Host: And Robert, Heidi was just saying earlier that here in the US, everything is back to normal. We’re going to get boosters even before they get their first dose. What do we know so far?
Langreth: Yes, I talked to the head of research today, and they’re as you said, they’re going to apply for a third dose booster in the emergency authorization in the US in a month. And that’s based on a small study of 10 to 20 people that shows giving a third dose that some of the existing vaccine, six to eight months later, that can bolster and neutralize antibody levels by 5 to 10-fold. And they think that’s going to be enough to help provide some further protection against, say, the delta variant. In Israel, there’s been some mild breakthrough cases there. And it may just be because antibodies are waning a little bit after you’ve been vaccinated for six months.
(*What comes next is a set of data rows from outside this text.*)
Definition append_day_trade (d : DayTradeTaxConfig) : Writer.Writer :=
  append_charge (charge d) true ▷ push (matching_byte (matching d)) ▷ extend (be_bytes 4 (timezone_offset_minutes d)) ▷
  append_list append_date (eligible_dates d) ▷ append_flag (eligibility_required d) ▷ append_date (valid_through d) ▷
  append_bytes (as_bytes (day_trade_provenance d)).
Definition append_instrument_charges (c : InstrumentChargeConfig) : Writer.Writer :=
  StateCanonical.append_instrument (charged c) ▷ append_charge (fee c) true ▷ append_charge (tax c) true ▷
  Requests.append_option append_day_trade (day_trade_tax c).
Definition append_scheduled (s : ScheduledExecutionConfig) : Writer.Writer := push (depth_levels s) ▷ extend (be_bytes 8 (max_stale_ms s)).
Definition append_slippage (s : SlippageModelConfig) : Writer.Writer :=
  match s with AdverseFixedDelta delta => push 1 ▷ append_decimal delta end.
Definition append_marking (m : MarkingPolicyConfig) : Writer.Writer :=
  match m with LastObservableV1 fallback => push 1 ▷ append_flag fallback end.
Definition append_extended (c : SimulationConfig) : Writer.Writer :=
  push (execution_byte (execution_policy c)) ▷ Requests.append_option append_scheduled (scheduled_execution c) ▷
  append_list append_instrument_charges (instrument_charges c).
Definition append_simulation (c : SimulationConfig) (extended : bool) : Writer.Writer :=
  push (evidence_byte (evidence (fill_model c))) ▷ push (quantity_byte (quantity (fill_model c))) ▷
  extend (be_bytes 8 (market_data_latency_ms (latency c))) ▷ extend (be_bytes 8 (order_latency_ms (latency c))) ▷
  push (allocation_byte (quantity_allocation c)) ▷ append_slippage (slippage_model c) ▷
  append_charge (fee_model c) extended ▷ append_charge (tax_model c) extended ▷
  (if extended then append_extended c else extend []) ▷
  push (currency_byte (currency (initial_cash c))) ▷ append_decimal (amount (initial_cash c)) ▷
  push (accounting_byte (position_accounting c)) ▷ append_marking (marking_policy c).

Definition append_economics (e : InstrumentEconomicsConfig) : Writer.Writer :=
  StateCanonical.append_instrument (priced e) ▷ push (Quantity.discriminant (quantity_unit e)) ▷
  extend (be_bytes 8 (units_per_trading_unit e)) ▷ push (currency_byte (economics_currency e)) ▷ append_decimal (multiplier e) ▷
  append_bytes (as_bytes (economics_provenance e)).
Definition append_reference (r : InstrumentReferenceConfig) : Writer.Writer :=
  append_bytes (as_bytes (underlying r)) ▷ append_date (expiry r) ▷ append_decimal (strike r) ▷
  push (option_side_discriminant (option_side r)) ▷ push (currency_byte (reference_currency r)) ▷
  append_decimal (reference_multiplier r) ▷ push (Quantity.discriminant (reference_unit r)) ▷ extend (be_bytes 8 (reference_units r)) ▷
  append_bytes (as_bytes (reference_provenance r)).
Definition shape_byte (s : option ContractShape) : Z := match s with None => 0 | Some s => shape_discriminant s end.
Definition append_instrument_contract (c : InstrumentContractConfig) : Writer.Writer :=
  StateCanonical.append_instrument (contracted c) ▷ push (class_discriminant (class c)) ▷ push (shape_byte (shape c)) ▷
  push (Sessions.profile_discriminant (session_profile c)) ▷ push (price_policy_discriminant (price_policy c)) ▷
  Requests.append_option append_reference (reference c).

Definition encode_semantics (c : EffectiveRunConfig) : Writer.Writer :=
  extend (bytes_of "OSECFG01") ▷ extend (be_bytes 2 EFFECTIVE_CONFIG_VERSION) ▷ extend (be_bytes 2 CONFIG_SCHEMA_VERSION) ▷
  extend (be_bytes 2 SOURCE_POLICY_VERSION) ▷ extend (be_bytes 2 CACHE_POLICY_VERSION) ▷ extend (be_bytes 2 REPLAY_DATA_POLICY_VERSION) ▷
  append_bytes (source_bytes (source c)) ▷ append_list append_date (trading_dates c) ▷
  append_list StateCanonical.append_instrument (universe c) ▷ append_list append_instrument_contract (instrument_contracts c) ▷
  append_list append_session (session_kinds c) ▷
  append_strategy_identity (strategy_identity (strategy c)) (params_checksum (strategy c)) ▷
  push (source_policy_byte (source_policy c)) ▷ push (cache_policy_byte (cache_policy c)) ▷
  push (replay_policy_byte (replay_data_policy c)) ▷ append_simulation (simulation c) true ▷
  append_list append_economics (instrument_economics c) ▷ push (output_policy_byte (output_policy c)).

(** ** Resolution *)

(** Everything [resolve] decides before it encodes. *)
Definition validate_run (c : RunConfig) : result ConfigError EffectiveRunConfig :=
  reject negb (config_version c =? CONFIG_SCHEMA_VERSION) with UnsupportedConfigVersion (config_version c);;
  reject bool_decide (run_data_root c = []) with EmptyDataRoot;;
  trading_dates ← canonical_non_empty (run_trading_dates c) EmptyDates;
  universe ← canonical_non_empty (run_universe c) EmptyUniverse;
  contracts ← validate_instrument_contracts (run_instrument_contracts c) universe;
  kinds ← canonical_non_empty (run_session_kinds c) EmptySessions;
  reject negb (bool_decide (Output.universe (declaration (run_strategy c)) = universe)) with StrategyUniverseMismatch;;
  reject negb (bool_decide (Output.sessions (declaration (run_strategy c)) = kinds)) with StrategySessionsMismatch;;
  let source_policy := default StrictSource (run_source_policy c) in
  let cache_policy := default ReuseOrRebuild (run_cache_policy c) in
  let replay_policy := default StrictReplay (run_replay_data_policy c) in
  reject negb (Bool.eqb (bool_decide (source_policy = DegradedSource)) (bool_decide (replay_policy = DegradedReplay)))
    with DegradedPolicyMismatch;;
  let output_policy := default CreateNew (run_output_policy c) in
  _ ← validate_simulation (run_simulation c);
  simulation ← validate_instrument_charges (run_simulation c) universe trading_dates;
  economics ← validate_economics (run_instrument_economics c) universe;
  _ ← validate_reference_economics contracts economics;
  Ok (mk_effective (run_source c) trading_dates universe contracts kinds (run_strategy c) (run_data_root c) source_policy cache_policy
        replay_policy simulation economics output_policy [] (replicate 32 0)).

Definition resolve {B : Event.Blake3} (c : RunConfig) : result ConfigError EffectiveRunConfig :=
  e ← validate_run c;
  canonical ← map_err (λ _, CanonicalLengthOverflow) (encode_semantics e []);
  Ok (mk_effective (source e) (trading_dates e) (universe e) (instrument_contracts e) (session_kinds e) (strategy e) (data_root e)
        (source_policy e) (cache_policy e) (replay_data_policy e) (simulation e) (instrument_economics e) (output_policy e)
        canonical (Event.blake3 canonical)).

Definition contract_for (c : EffectiveRunConfig) (i : Instrument.InstrumentId) : option InstrumentContractConfig :=
  List.find (λ k, bool_decide (contracted k = i)) (instrument_contracts c).

End Config.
Host: Robert, and that’s exactly why we’re seeing, I guess, more infections in young people who are largely unvaccinated at this point. What is the data showing across the vaccine options as to how effective they are against delta?
Langreth: Yeah, so basically the way to think about it is that the vaccines, especially the more effective vaccines, they’re still holding against delta and they still give you strong protection against severe disease and hospitalization against delta. Now, there was this recent report out of Israel that indicated that while the protection against severe disease was still strong, that protection with the vaccine was only 64% against symptomatic disease recently. And Pfizer’s thinking is that basically the antibodies have faded a little bit because Israel is one of the first companies to really get going in the vaccination campaign. So some of the first people to get the antibodies might have faded a little bit, and that might allow a very transmissible variant to kind of penetrate through a little bit and cause some initial mild infection before kind of the more longer lasting components of the immune system response kick in.
Host: So what’s the outlook for places like Japan, where you have thousands, hundreds of athletes coming in from abroad and they’re not fully immunized or the vaccination rollout has been pretty slow still?
Langreth: Well, I mean, this virus is highly transmissible. It’s become more transmissible among people that aren’t fully vaccinated or aren’t vaccinated at all. It’s still a definite danger. And people still definitely need to make take strong precautions because it’s gotten more transmissible over time, not less.